Discovering the Mouse Gut: Immune System’s Role in Regulating Intestinal Regions

The intestine plays a key role in the body by absorbing nutrients and water. It also works closely with the gut microbiome. In diseases like celiac disease, ulcerative colitis, and Crohn’s disease, this balance is disturbed. Scientists are still learning how different parts of the intestine react to changes and how this is affected in disease.

Researchers at the Broad Institute of MIT and Harvard, along with Massachusetts General Hospital, studied the complete mouse intestine. They mapped gene expression, cell states, and locations in both healthy intestines and in response to inflammation. They found that different regions of the intestine are tightly regulated, and a unique part of the colon responds to immune signals. These results, published in Nature, show the intestine’s surprising ability to adapt and recover from disturbances.

Toufic Mayassi and Chenhao Li, who co-authored the study, highlighted the need to consider spatial relationships in organ function. These insights may lead to new research opportunities.

Xavier, one of the study’s senior authors, stated that they created a detailed map of the entire gut. This map will help researchers study genetic variations, immune responses, and their roles in gastrointestinal diseases.
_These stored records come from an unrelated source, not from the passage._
(** Redirects the link after [l1 ++ [y]] to another chain. *)
Lemma chain_splice mem p l1 y l2 q l3 :
  chain mem p (l1 ++ y :: l2) -> y ∉ l1 ->
  chain (alter (λ nd, nd <| next := q |>) y mem) q l3 ->
  chain (alter (λ nd, nd <| next := q |>) y mem) p (l1 ++ y :: l3).
Proof.
  revert p. induction l1 as [| z l1 IH]; intros p; cbn.
  - intros (-> & nd & Hy & _) _ Hq. split; [done |]. exists (nd <| next := q |>).
    rewrite lookup_alter_eq, Hy. by rsimpl.
  - intros (-> & nd & Hz & Hc) Hy Hq. split; [done |]. exists nd.
    rewrite lookup_alter_ne by set_solver. split; [done |]. apply IH; [done | set_solver | done].
Qed.

(** ** What a table represents *)

(** The buckets hold the chains of [L]. *)
Record rep (h : hmap) (L : list (list nat)) : Prop := {
  rep_chains : Forall2 (chain (nodes h)) (buckets h) L;
  rep_nodup : NoDup (concat L);
  rep_slot i l x : L !! i = Some l -> x ∈ l -> slot h (node_hash h x) = i;
  rep_n : n h = Z.of_nat (length (concat L));
  rep_mask : exists k, 0 <= k /\ mask h = 2 ^ k - 1 /\ length L = Z.to_nat (2 ^ k);
}.

(** The table holds the nodes of [m], each with its hash. *)
Definition stores (h : hmap) (L : list (list nat)) (m : gmap nat Z) : Prop :=
  forall x z, m !! x = Some z <-> x ∈ concat L /\ node_hash h x = z.

Definition holds (h : hmap) (m : gmap nat Z) : Prop := exists L, rep h L /\ stores h L m.

Lemma slot_mod h k z : mask h = 2 ^ k - 1 -> 0 <= k -> slot h z = Z.to_nat (z mod 2 ^ k).
Proof.
  intros E Hk. unfold slot. rewrite E. change (2 ^ k - 1) with (Z.pred (2 ^ k)).
  by rewrite <- Z.ones_equiv, Z.land_ones.
Qed.

Lemma slot_lt h L z : rep h L -> (slot h z < length L)%nat.
Proof.
  intros []. destruct rep_mask0 as (k & Hk & E & ->). rewrite (slot_mod h k z E Hk).
  pose proof (Z.pow_pos_nonneg 2 k ltac:(lia) Hk). pose proof (Z.mod_pos_bound z (2 ^ k)). lia.
Qed.

Lemma elem_of_concat {A} (L : list (list A)) x :
  x ∈ concat L <-> exists i l, L !! i = Some l /\ x ∈ l.
Proof.
  rewrite list_elem_of_In, in_concat. setoid_rewrite <- list_elem_of_In.
  split; [intros (l & Hl & Hx) | intros (i & l & Hl & Hx)].
  - apply list_elem_of_lookup in Hl as [i Hi]. by exists i, l.
  - exists l. split; [| done]. by eapply list_elem_of_lookup_2.
Qed.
Many earlier studies focused on isolated cells in controlled environments. While useful, these studies do not show how cells in an intact organ affect disease.

In 2021, Mayassi and Li worked together to develop a comprehensive gene expression map of the mouse small intestine and colon using advanced techniques. They discovered that the intestinal structure remained stable even with changes such as the presence of gut microbiota or differences in the time of day.

The intestine demonstrated resilience. After inducing inflammation in the subjects, the changes in gene expression and cell distribution began to return to normal within a month, nearly recovering by three months. This ability to bounce back from inflammation may be crucial for gut health.

Li expressed excitement about the unique dataset, which opens the door to improved data analysis tools for future studies on the intestine.

While the intestine remained stable, certain areas were influenced by gut microbiota and adapted. Mice with a normal microbiome showed different gene expression in some colon regions compared to germ-free mice. The researchers used single-cell RNA sequencing to discover how this affected specific cell types, especially goblet cells, which produce mucus in the presence of certain immune cells.

Going forward, the researchers plan to investigate the effects of factors like sex, diet, food allergies, and genetic risks on the intestine. They hope to learn how these findings in mice relate to the human gut.